# EXERCISE BRIEF
From the line with "intros Hf. rewrite sub_spec." through the line with "Lemma zero_div (x", inclusive, return each line of the data below exactly and leave the rest out.

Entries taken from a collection
· · · · ·

Lemma loop_returns (solve_vector : array2 -> array1 -> result array1)
    (solve_matrix : array2 -> array2 -> result array2)
    (fuel : nat) (A : array2) (b c : array1) (basis : list nat)
    (done : list BasisForm.iteration) (basis' : list nat)
    (optimal : BasisForm.optimalbasis) (unbounded : bool)
    (iters : list BasisForm.iteration) :
  BasisForm.loop solve_vector solve_matrix fuel A b c basis done
  = (basis', Return (optimal, unbounded, iters)) ->
  exists first rest,
    iters = done ++ first :: rest /\
    BasisForm.chained (first :: rest) /\
    BasisForm.it_basis first = basis /\
    BasisForm.it_basis (last rest first) = basis' /\
    length basis' = length basis /\
    ((optimal = BasisForm.CallerBasis /\ unbounded = false /\
      BasisForm.it_p (last rest first) = None /\
      BasisForm.it_step (last rest first) = None /\
      forall j, (get1 (BasisForm.it_reducedCost (last rest first)) j
                 <? zero) = false) \/
     (optimal = BasisForm.Zeros (nrows A) /\ unbounded = true /\
      BasisForm.it_step (last rest first) = Some inf /\
      exists p, BasisForm.it_p (last rest first) = Some p /\
                (get1 (BasisForm.it_reducedCost (last rest first)) p
                 <? zero) = true)).
Proof.
  revert basis done.
  induction fuel as [ | fuel IH ]; intros basis done H;
    cbn [BasisForm.loop] in H; [ discriminate | ].
  destruct (BasisForm.body solve_vector solve_matrix A b c basis)
    as [ [ ob unb it | basis1 it ] | e | ] eqn:Body; try discriminate.
  - inversion H; subst; clear H.
    destruct (body_stop _ _ _ _ _ _ _ _ _ Body) as (Eb & Cases).
    exists it, []. cbn [last].
    split; [ reflexivity | ]. split; [ exact I | ].
    split; [ exact Eb | ]. split; [ exact Eb | ]. split; [ reflexivity | ].
    destruct Cases as [ (-> & -> & P & _ & S & _ & N) |
                        (-> & -> & S & p & P & N & _) ].
    + left. repeat split; assumption.
    + right. repeat split; try assumption. now exists p.
  - destruct (body_exchange _ _ _ _ _ _ _ _ Body)
      as (Eb & p & q & P & Q & Lq & _ & S & -> & _).
    destruct (IH _ _ H) as (first & rest & -> & Ch & Ef & El & Len & Cases).
    exists it, (first :: rest).
    split; [ now rewrite <- app_assoc | ].
    split.
    { split; [ | exact Ch ].
      exists p, q. rewrite Eb, Ef. repeat split; assumption. }
    split; [ exact Eb | ].
    rewrite !(last_cons_default rest first it).
    split; [ exact El | ].
    split; [ now rewrite Len, length_update | ].
    exact Cases.
Qed.
(** [jose.jwt.decode(token, key, algorithms=[alg],
    options={"verify_exp": True, "verify_iat": True})] at time [now]:
    python-jose rejects [exp < now]. *)
Definition jose_decode (t : token) (key alg : string) (now : Z)
  : result (gmap string value) :=
  match signature_ok t key alg with
  | None => Raise JoseJWTError
  | Some claims =>
      match claims !! "exp" with
      | None => Ok claims
      | Some (VInt e) =>
          if (e <? now)%Z then Raise JoseExpiredSignatureError else Ok claims
      | Some _ => Raise JoseJWTError
      end
  end.

(** [jwt.decode(token, key, algorithms=[alg])] of PyJWT at time [now]:
    PyJWT rejects [exp <= now]. *)
Definition pyjwt_decode (t : token) (key alg : string) (now : Z)
  : result (gmap string value) :=
  match signature_ok t key alg with
  | None => Raise PyJWTInvalidTokenError
  | Some claims =>
      match claims !! "exp" with
      | None => Ok claims
      | Some (VInt e) =>
          if (e <=? now)%Z then Raise PyJWTExpiredSignatureError else Ok claims
      | Some _ => Raise PyJWTInvalidTokenError
      end
  end.

End JWT.

(** [auth_config]: the settings of [src/core/config/auth.py] that the core
    reads. *)
Record AuthConfig : Type := {
  jwt_secret_key : string;
  jwt_algorithm : string;
  jwt_access_token_expire_minutes : Z;
  jwt_refresh_token_expire_days : Z;
  otp_length : Z;
  otp_expire_minutes : Z;
  otp_max_attempts : Z;
  otp_rate_limit_per_hour : Z
}.

(** [security_config]: the two switches of [src/core/config/security.py]. *)
Record SecurityConfig : Type := {
  data_encryption_enabled : bool;
  pii_masking_enabled : bool
}.

(* ===================================================================== *)
(** * [src/core/permissions.py]: roles, permissions and the catalog *)
(* ===================================================================== *)

Module Permissions.

(** [class UserRole(str, Enum)] *)
Inductive UserRole : Type := ADMIN | DOCTOR.

Definition UserRole_value (r : UserRole) : string :=
  match r with
  | ADMIN => "ADMIN"
  | DOCTOR => "DOCTOR"
  end.

(** [UserRole(v)]: the member whose value is [v], or [ValueError]. *)
Definition UserRole_of (v : value) : result UserRole :=
  match v with
  | VStr s =>
      if String.eqb s "ADMIN" then Ok ADMIN
      else if String.eqb s "DOCTOR" then Ok DOCTOR
      else Raise ValueError
  | _ => Raise ValueError
  end.

#[global] Instance UserRole_eq_dec : EqDecision UserRole.
Proof. solve_decision. Defined.

(** [class Permission(str, Enum)] *)
Inductive Permission : Type :=
| MANAGE_DOCTORS
| VIEW_ALL_DOCTORS
| ADD_DOCTOR
| EDIT_DOCTOR
| REMOVE_DOCTOR
| VIEW_ALL_QUEUES
| MANAGE_ALL_QUEUES
| START_ANY_QUEUE
| PAUSE_ANY_QUEUE
| CLOSE_ANY_QUEUE
| VIEW_ALL_PATIENT_ASSOCIATIONS
| VIEW_ALL_VISIT_RECORDS
| VIEW_ALL_MEDICAL_NOTES
| VIEW_DOCTOR_NOTES
| EXPORT_PATIENT_DATA
| MANAGE_PATIENT_PRIVACY
| VIEW_SUBSCRIPTION
| MANAGE_SUBSCRIPTION
| MANAGE_PAYMENTS
| VIEW_REVENUE
| VIEW_BILLING_HISTORY
| DOWNLOAD_REPORTS
| MANAGE_PRICING
| CONFIGURE_WHATSAPP
| MANAGE_SETTINGS
| MANAGE_USERS
| VIEW_AUDIT_LOGS
| MANAGE_CLINIC_PROFILE
| VIEW_CLINIC_ANALYTICS
| VIEW_DOCTOR_PERFORMANCE
| GENERATE_REPORTS
| EXPORT_ANALYTICS
| VIEW_OWN_QUEUE
| MANAGE_OWN_QUEUE
| START_OWN_QUEUE
| PAUSE_OWN_QUEUE
| CLOSE_OWN_QUEUE
| CALL_NEXT_PATIENT
| SKIP_PATIENT
| MANAGE_OWN_TOKENS
| CREATE_TOKEN
| UPDATE_TOKEN_STATUS
| CANCEL_TOKEN
| VIEW_TOKEN_HISTORY
| VIEW_OWN_PATIENTS
| MANAGE_OWN_PATIENT_ASSOCIATIONS
| ADD_PATIENT_ASSOCIATION
| UPDATE_PATIENT_ASSOCIATION
| REMOVE_PATIENT_ASSOCIATION
| ADD_VISIT_NOTES
| EDIT_VISIT_NOTES
| ADD_DIAGNOSIS
| EDIT_DIAGNOSIS
| ADD_PRESCRIPTION
| EDIT_PRESCRIPTION
| ADD_PRIVATE_NOTES
| VIEW_OWN_VISIT_HISTORY
| VIEW_OWN_STATISTICS
| VIEW_OWN_PERFORMANCE
| VIEW_OWN_REVENUE
| SEND_PATIENT_MESSAGES
| MANAGE_PATIENT_NOTIFICATIONS
| VIEW_OTHER_DOCTOR_PATIENTS
| VIEW_OTHER_DOCTOR_NOTES
| VIEW_CROSS_CLINIC_PATIENT_DATA
| MANAGE_OTHER_QUEUES
| VIEW_OTHER_DOCTOR_REVENUE.
Lemma ltb_iff (x y : float) :
  (x <? y) = true <->
  is_nan x = false /\ is_nan y = false /\ klt (key x) (key y).
Proof.
  rewrite ltb_spec. unfold SFltb.
  destruct (is_nan x) eqn:Hx; [|destruct (is_nan y) eqn:Hy].
  - rewrite compare_nan by (now left). split; [discriminate | now intros (? & _)].
  - rewrite compare_nan by (now right).
    split; [discriminate | now intros (_ & ? & _)].
  - rewrite (compare_key _ _ Hx Hy).
    pose proof (keyCompare_spec (key x) (key y)) as Hs.
    destruct (keyCompare (key x) (key y)); cbv iota in Hs; split; try discriminate;
      try solve [intros _; repeat split; keys]; intros (_ & _ & Hlt); exfalso; keys.
Qed.

Lemma leb_iff (x y : float) :
  (x <=? y) = true <->
  is_nan x = false /\ is_nan y = false /\ kle (key x) (key y).
Proof.
  rewrite leb_spec. unfold SFleb.
  destruct (is_nan x) eqn:Hx; [|destruct (is_nan y) eqn:Hy].
  - rewrite compare_nan by (now left). split; [discriminate | now intros (? & _)].
  - rewrite compare_nan by (now right).
    split; [discriminate | now intros (_ & ? & _)].
  - rewrite (compare_key _ _ Hx Hy).
    pose proof (keyCompare_spec (key x) (key y)) as Hs.
    destruct (keyCompare (key x) (key y)); cbv iota in Hs; split; try discriminate;
      try solve [intros _; repeat split; keys]; intros (_ & _ & Hle); exfalso; keys.
Qed.

Lemma eqb_iff (x y : float) :
  (x =? y) = true <->
  is_nan x = false /\ is_nan y = false /\ keq (key x) (key y).
Proof.
  rewrite eqb_spec. unfold SFeqb.
  destruct (is_nan x) eqn:Hx; [|destruct (is_nan y) eqn:Hy].
  - rewrite compare_nan by (now left). split; [discriminate | now intros (? & _)].
  - rewrite compare_nan by (now right).
    split; [discriminate | now intros (_ & ? & _)].
  - rewrite (compare_key _ _ Hx Hy).
    pose proof (keyCompare_spec (key x) (key y)) as Hs.
    destruct (keyCompare (key x) (key y)); cbv iota in Hs; split; try discriminate;
      try solve [intros _; repeat split; keys]; intros (_ & _ & Heq); exfalso; keys.
Qed.

Lemma ltb_false_iff (x y : float) :
  is_nan x = false -> is_nan y = false ->
  (x <? y) = false <-> kle (key y) (key x).
Proof.
  intros Hx Hy. rewrite ltb_spec. unfold SFltb.
  rewrite (compare_key _ _ Hx Hy).
  pose proof (keyCompare_spec (key x) (key y)) as Hs.
  destruct (keyCompare (key x) (key y)); cbv iota in Hs; split;
    try discriminate; try reflexivity; intros Hk; solve [keys | exfalso; keys].
Qed.

(** Math.max and Math.min of two numbers other than NaN return one of the
    two, the one of larger, respectively smaller, key. *)
Lemma max_spec (a b : float) :
  is_nan a = false -> is_nan b = false ->
  (F64.max a b = a \/ F64.max a b = b) /\
  kle (key a) (key (F64.max a b)) /\ kle (key b) (key (F64.max a b)).
Proof.
  intros Ha Hb. unfold F64.max. rewrite Ha, Hb. simpl.
  destruct (a <? b) eqn:Hab.
  - apply ltb_iff in Hab. destruct Hab as (_ & _ & Hab).
    split; [now right|]. split; keys.
  - destruct (b <? a) eqn:Hba.
    + apply ltb_iff in Hba. destruct Hba as (_ & _ & Hba).
      split; [now left|]. split; keys.
    + apply (ltb_false_iff _ _ Ha Hb) in Hab.
      apply (ltb_false_iff _ _ Hb Ha) in Hba.
      destruct (get_sign a); (split; [auto|]); split; keys.
Qed.

Lemma min_spec (a b : float) :
  is_nan a = false -> is_nan b = false ->
  (F64.min a b = a \/ F64.min a b = b) /\
  kle (key (F64.min a b)) (key a) /\ kle (key (F64.min a b)) (key b).
Proof.
  intros Ha Hb. unfold F64.min. rewrite Ha, Hb. simpl.
  destruct (a <? b) eqn:Hab.
  - apply ltb_iff in Hab. destruct Hab as (_ & _ & Hab).
    split; [now left|]. split; keys.
  - destruct (b <? a) eqn:Hba.
    + apply ltb_iff in Hba. destruct Hba as (_ & _ & Hba).
      split; [now right|]. split; keys.
    + apply (ltb_false_iff _ _ Ha Hb) in Hab.
      apply (ltb_false_iff _ _ Hb Ha) in Hba.
      destruct (get_sign a); (split; [auto|]); split; keys.
Qed.
End F64_order.

Module F64_endpoint.
Local Open Scope float_scope.

Lemma is_zero_spec (x : float) : is_zero x = SFisZero (Prim2SF x).
Proof.
  unfold is_zero. rewrite eqb_spec. change (Prim2SF 0) with (S754_zero false).
  unfold SFeqb. destruct (Prim2SF x) as [s|s| |s m e]; simpl; try reflexivity;
    now destruct s.
Qed.

Lemma is_finite_shape (x : float) :
  is_finite x = true ->
  (exists s, Prim2SF x = S754_zero s) \/
  (exists s m e, Prim2SF x = S754_finite s m e).
Proof.
  intros Hf. destruct (F64_facts.float_shape x) as [-> | s E | s E | s m e E].
  - discriminate.
  - left. now exists s.
  - rewrite (F64_facts.of_infinity x E) in Hf. now destruct s.
  - right. now exists s, m, e.
Qed.

Lemma sub_diag_finite (x : float) :
  is_finite x = true -> Prim2SF (x - x) = S754_zero false.
Proof.
  intros Hf. rewrite sub_spec.
  destruct (is_finite_shape x Hf) as [[s E] | (s & m & e & E)]; rewrite E.
  - now destruct s.
  - unfold SF64sub, SFsub. now rewrite Z.sub_diag.
Qed.

Lemma zero_mul_finite (x y : float) :
  is_zero x = true -> is_finite y = true -> is_zero (x * y) = true.
Proof.
  rewrite !is_zero_spec, mul_spec. intros Hx Hy.
  destruct (Prim2SF x) as [s| | |]; try discriminate.
  destruct (is_finite_shape y Hy) as [[s' E] | (s' & m & e & E)]; now rewrite E.
Qed.

Lemma zero_div (x d : float) :
  is_zero x = true -> is_nan d = false -> is_zero d = false ->
  is_zero (x / d) = true.
Proof.
  rewrite !is_zero_spec, F64_order.is_nan_spec, div_spec. intros Hx Hn Hd.
  destruct (Prim2SF x) as [s| | |]; try discriminate.
  now destruct (Prim2SF d).
Qed.

Lemma zero_add (x c : float) :
  is_zero x = true -> is_nan c = false -> (x + c =? c) = true.
Proof.
  rewrite is_zero_spec, F64_order.is_nan_spec, eqb_spec, add_spec.
  intros Hx Hc.
  destruct (Prim2SF x) as [s| | |]; try discriminate.
  destruct (Prim2SF c) as [s'|s'| |s' m e]; try discriminate; simpl.
  - now destruct s, s'.
  - now destruct s'.
  - unfold SFeqb. now rewrite F64_facts.SFcompare_refl_finite.
Qed.
End F64_endpoint.

Module F64_sign.
Local Open Scope float_scope.

Lemma binary_round_aux_opp (s : bool) (m e : Z) (l : location) :
  binary_round_aux prec emax (negb s) m e l =
  SFopp (binary_round_aux prec emax s m e l).
Proof.
  unfold binary_round_aux.
  destruct (shr_fexp prec emax m e l) as [mrs e'].
  destruct (shr_fexp prec emax _ e' loc_Exact) as [mrs' e''].
  destruct (shr_m mrs'); try reflexivity.
  now destruct (e'' <=? emax - prec)%Z.
Qed.

Lemma SFmul_opp_l (x y : spec_float) :
  SF64mul (SFopp x) y = SFopp (SF64mul x y).
Proof.
  unfold SF64mul, SFmul.
  destruct x as [sx|sx| |sx mx ex], y as [sy|sy| |sy my ey]; simpl;
    try reflexivity; try (now rewrite <- negb_xorb_l).
  now rewrite <- negb_xorb_l, binary_round_aux_opp.
Qed.

Lemma SFdiv_opp_l (x y : spec_float) :
  SF64div (SFopp x) y = SFopp (SF64div x y).
Proof.
  unfold SF64div, SFdiv.
  destruct x as [sx|sx| |sx mx ex], y as [sy|sy| |sy my ey]; simpl;
    try reflexivity; try (now rewrite <- negb_xorb_l).
  destruct (SFdiv_core_binary prec emax (Z.pos mx) ex (Z.pos my) ey)
    as [[mz ez] lz].
  now rewrite <- negb_xorb_l, binary_round_aux_opp.
Qed.

Lemma mul_opp_l (x y : float) : (- x) * y = - (x * y).
Proof.
  apply Prim2SF_inj. now rewrite opp_spec, !mul_spec, opp_spec, SFmul_opp_l.
Qed.

Lemma div_opp_l (x y : float) : (- x) / y = - (x / y).
Proof.
  apply Prim2SF_inj. now rewrite opp_spec, !div_spec, opp_spec, SFdiv_opp_l.
Qed.
End F64_sign.

Module F64_integer.
Local Open Scope Z_scope.

Lemma digits2_pos_size (m : positive) : digits2_pos m = Pos.size m.
Proof. induction m; simpl; congruence. Qed.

· · · · ·

# EXPECTED ANSWER
  intros Hf. rewrite sub_spec.
  destruct (is_finite_shape x Hf) as [[s E] | (s & m & e & E)]; rewrite E.
  - now destruct s.
  - unfold SF64sub, SFsub. now rewrite Z.sub_diag.
Qed.

Lemma zero_mul_finite (x y : float) :
  is_zero x = true -> is_finite y = true -> is_zero (x * y) = true.
Proof.
  rewrite !is_zero_spec, mul_spec. intros Hx Hy.
  destruct (Prim2SF x) as [s| | |]; try discriminate.
  destruct (is_finite_shape y Hy) as [[s' E] | (s' & m & e & E)]; now rewrite E.
Qed.

Lemma zero_div (x d : float) :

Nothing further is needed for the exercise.